§ Action item
The response should contain only those lines of the entries below that include the string "written".
====
(** ** Intake *)

Definition insert_new (now : Z) (op : Operation) (st : MemoryStore)
    : (Operation * bool) * MemoryStore :=
  match ms_ops st !! op_operation_id op with
  | Some existing => ((existing, false), st)
  | None =>
      let row := set_updated_at (Some now) (set_created_at (Some now) op) in
      let id := op_operation_id op in
      let st := mkStore (<[id := row]> (ms_ops st)) (ms_events st) (ms_order st + 1)
                        (<[id := ms_order st]> (ms_arrival st)) (ms_event_seq st) in
      ((row, true), append_event now id None (op_state row) None 0 [(str "intake", JBool true)] st)
  end.

Definition get (id : Z) (st : MemoryStore) : option Operation := ms_ops st !! id.

(** ** Claiming *)

Definition arrival_of (st : MemoryStore) (op : Operation) : Z :=
  default 0 (ms_arrival st !! op_operation_id op).

Definition arrival_le (st : MemoryStore) (a b : Operation) : Prop :=
  arrival_of st a <= arrival_of st b.

#[export] Instance arrival_le_dec (st : MemoryStore) : RelDecision (arrival_le st).
Proof. intros a b. unfold arrival_le. apply _. Defined.

Definition candidates (wanted : list OpState) (st : MemoryStore) : list Operation :=
  merge_sort (arrival_le st)
    (filter (fun op => op_state op ∈ wanted) (snd <$> map_to_list (ms_ops st))).

(** Somebody holds the row: [lease_expires_at is not None and lease > now]. *)
Definition held (now : Z) (op : Operation) : bool :=
  match op_lease_expires_at op with
  | Some lease => now <? lease
  | None => false
  end.

Definition take_claim (now lease : Z) (worker_id : pystr) (op : Operation) : Operation :=
  set_updated_at (Some now)
    (set_fencing_token (op_fencing_token op + 1)
      (set_lease_expires_at (Some (now + lease))
        (set_claimed_by (Some worker_id) op))).

(** A lease past [datetime.max] raises when the claimer is already written. *)
Fixpoint claim_loop (now lease : Z) (worker_id : pystr) (limit : nat) (cands : list Operation)
    (ops : gmap Z Operation) : result exn (list Operation) * gmap Z Operation :=
  match cands, limit with
  | [], _ => (Ok [], ops)
  | _, O => (Ok [], ops)
  | op :: cands, S limit' =>
      if held now op then claim_loop now lease worker_id limit cands ops
      else
        match plus_timedelta now lease with
        | Err e => (Err e, <[op_operation_id op := set_claimed_by (Some worker_id) op]> ops)
        | Ok _ =>
            let row := take_claim now lease worker_id op in
            let '(r, ops) :=
              claim_loop now lease worker_id limit' cands (<[op_operation_id op := row]> ops) in
            (match r with Ok out => Ok (row :: out) | Err e => Err e end, ops)
        end
  end.

(** The locked part of [claim]; the source reads [now] before taking the lock. *)
Definition claim (wanted : list OpState) (limit : nat) (worker_id : pystr) (lease now : Z)
    (st : MemoryStore) : result exn (list Operation) * MemoryStore :=
  let '(r, ops) :=
    claim_loop now lease worker_id limit (candidates wanted st) (ms_ops st) in
  (r, mkStore ops (ms_events st) (ms_order st) (ms_arrival st) (ms_event_seq st)).

(** ** The one true write path *)

(** What [cas] writes before it computes the new lease. *)
Definition cas_half (now : Z) (to_state : OpState) (sets : list FieldSet) (op : Operation) : Operation :=
  set_updated_at (Some now) (set_state to_state (setattrs op sets)).

(** The row a successful [cas] leaves behind. *)
Definition cas_row (now : Z) (to_state : OpState) (sets : list FieldSet) (renew : option Z)
    (op : Operation) : Operation :=
  let op := cas_half now to_state sets op in
  let op := match renew with
            | Some lease => set_lease_expires_at (Some (now + lease)) op
            | None => op
            end in
  if bool_decide (to_state ∈ TERMINAL)
  then set_lease_expires_at None (set_claimed_by None op)
  else op.

(** [now + timedelta(seconds=renew_lease_seconds)], if there is a lease to renew. *)
Definition renewed_lease (now : Z) (renew : option Z) : result exn (option Z) :=
  match renew with
  | None => Ok None
  | Some lease => match plus_timedelta now lease with Ok t => Ok (Some t) | Err e => Err e end
  end.

(** A lease past [datetime.max] raises when the state and the columns are
    already written, before the event. *)
Definition cas (now : Z) (id token : Z) (from_state to_state : OpState) (sets : list FieldSet)
    (detail : list (pystr * jval)) (renew : option Z) (worker_id : option pystr)
    (st : MemoryStore) : result exn (option Operation) * MemoryStore :=
  if negb (forallb (fun f => bool_decide (column f ∈ MUTABLE_FIELDS)) sets) then (Err ValueError, st)
  else if negb (can_transition from_state to_state) then
    (Err (EIllegalTransition (mkIllegalTransition from_state to_state)), st)
  else
    match ms_ops st !! id with
    | None => (Ok None, st)
    | Some op =>
        if negb (op_fencing_token op =? token) || negb (bool_decide (op_state op = from_state))
        then (Ok None, st)
        else if bool_decide (op_state op ∈ TERMINAL) then (Ok None, st)
        else
          let write row := mkStore (<[id := row]> (ms_ops st)) (ms_events st) (ms_order st)
                                   (ms_arrival st) (ms_event_seq st) in
          match renewed_lease now renew with
          | Err e => (Err e, write (cas_half now to_state sets op))
          | Ok _ =>
              let row := cas_row now to_state sets renew op in
              (Ok (Some row),
               append_event now id (Some from_state) to_state worker_id token detail (write row))
          end
    end.

Definition release (now : Z) (id token : Z) (st : MemoryStore) : MemoryStore :=
  match ms_ops st !! id with
  | None => st
  | Some op =>
      if negb (op_fencing_token op =? token) then st
      else
        let row := set_updated_at (Some now)
                     (set_lease_expires_at None (set_claimed_by None op)) in
        mkStore (<[id := row]> (ms_ops st)) (ms_events st) (ms_order st)
                (ms_arrival st) (ms_event_seq st)
  end.

(** ** Event log *)

Definition events (id : Z) (st : MemoryStore) : list Event :=
  filter (fun e => ev_operation_id e = id) (ms_events st).

(** [e.detail["txid"]], if the event carries one. *)
Definition event_txid (e : Event) : option pystr :=
  match assoc (str "txid") (ev_detail e) with
  | Some (JStr t) => Some t
  | _ => None
  end.

Definition all_txids (id : Z) (st : MemoryStore) : list pystr := omap event_txid (events id st).

Definition all_operations (st : MemoryStore) : list Operation := snd <$> map_to_list (ms_ops st).

(** ** Lemmas on single operations *)

(** [claim_loop] in closed form: the first [limit] rows nobody holds. *)
Definition picked (now : Z) (limit : nat) (cands : list Operation) : list Operation :=
  take limit (filter (fun op => held now op = false) cands).

Definition keyed (l : list Operation) : list (Z * Operation) :=
  (fun op => (op_operation_id op, op)) <$> l.

Lemma keyed_fst (l : list Operation) : (keyed l).*1 = op_operation_id <$> l.
Proof. unfold keyed. rewrite <- list_fmap_compose. done. Qed.

Lemma take_claim_frame (now lease : Z) (worker_id : pystr) (op : Operation) :
  terms (take_claim now lease worker_id op) = terms op /\
  op_state (take_claim now lease worker_id op) = op_state op /\
  op_fencing_token (take_claim now lease worker_id op) = op_fencing_token op + 1.
Proof. done. Qed.

Lemma picked_ids (now lease : Z) (worker_id : pystr) (limit : nat) (cands : list Operation) :
  op_operation_id <$> (take_claim now lease worker_id <$> picked now limit cands) =
  op_operation_id <$> picked now limit cands.
Proof. rewrite <- list_fmap_compose. done. Qed.

Lemma picked_sublist (now : Z) (limit : nat) (cands : list Operation) :
  sublist (picked now limit cands) cands.
Proof.
  unfold picked. etrans; [apply sublist_take | apply sublist_filter].
Qed.

Lemma plus_timedelta_fits (t d : Z) : representable (t + d) -> plus_timedelta t d = Ok (t + d).
Proof. intros H. unfold plus_timedelta. by rewrite decide_True. Qed.

Lemma plus_timedelta_late (t d : Z) : ~ representable (t + d) -> plus_timedelta t d = Err OverflowError.
Proof. intros H. unfold plus_timedelta. by rewrite decide_False. Qed.

Lemma claim_loop_spec (now lease : Z) (worker_id : pystr) (cands : list Operation) (limit : nat)
    (ops : gmap Z Operation) :
  representable (now + lease) -> NoDup (op_operation_id <$> cands) ->
  claim_loop now lease worker_id limit cands ops =
  (Ok (take_claim now lease worker_id <$> picked now limit cands),
   list_to_map (keyed (take_claim now lease worker_id <$> picked now limit cands)) ∪ ops).
Proof.
  intros Hfit. revert limit ops. induction cands as [|op cands IH]; intros limit ops Hnd.
  - destruct limit; simpl; by rewrite (left_id_L ∅ (∪)).
  - apply NoDup_cons in Hnd as [Hop Hnd]. destruct limit as [|limit].
    { simpl. by rewrite (left_id_L ∅ (∪)). }
    unfold picked. rewrite filter_cons. simpl. destruct (held now op) eqn:Eh; [apply IH, Hnd |].
    rewrite plus_timedelta_fits, IH by done. simpl. f_equal.
    rewrite <- insert_union_r, <- insert_union_l; [done |].
    apply not_elem_of_list_to_map_1. rewrite keyed_fst, picked_ids. intros Hin. apply Hop.
    eapply elem_of_sublist; [exact Hin | apply fmap_sublist, picked_sublist].
Qed.

(** A lease past the calendar stops at the first row, with the claimer written. *)
Lemma claim_loop_late (now lease : Z) (worker_id : pystr) (cands : list Operation) (limit : nat)
    (ops : gmap Z Operation) :
  ~ representable (now + lease) ->
  claim_loop now lease worker_id limit cands ops =
  match picked now limit cands with
  | [] => (Ok [], ops)
  | op :: _ => (Err OverflowError, <[op_operation_id op := set_claimed_by (Some worker_id) op]> ops)
  end.
Proof.
  intros Hlate. revert limit ops. induction cands as [|op cands IH]; intros [|limit] ops; try done.
  unfold picked. rewrite filter_cons. simpl. destruct (held now op) eqn:Eh; [apply IH |].
  by rewrite plus_timedelta_late.
Qed.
====
§ Answer section
(** A lease past [datetime.max] raises when the claimer is already written. *)
    already written, before the event. *)
(** A lease past the calendar stops at the first row, with the claimer written. *)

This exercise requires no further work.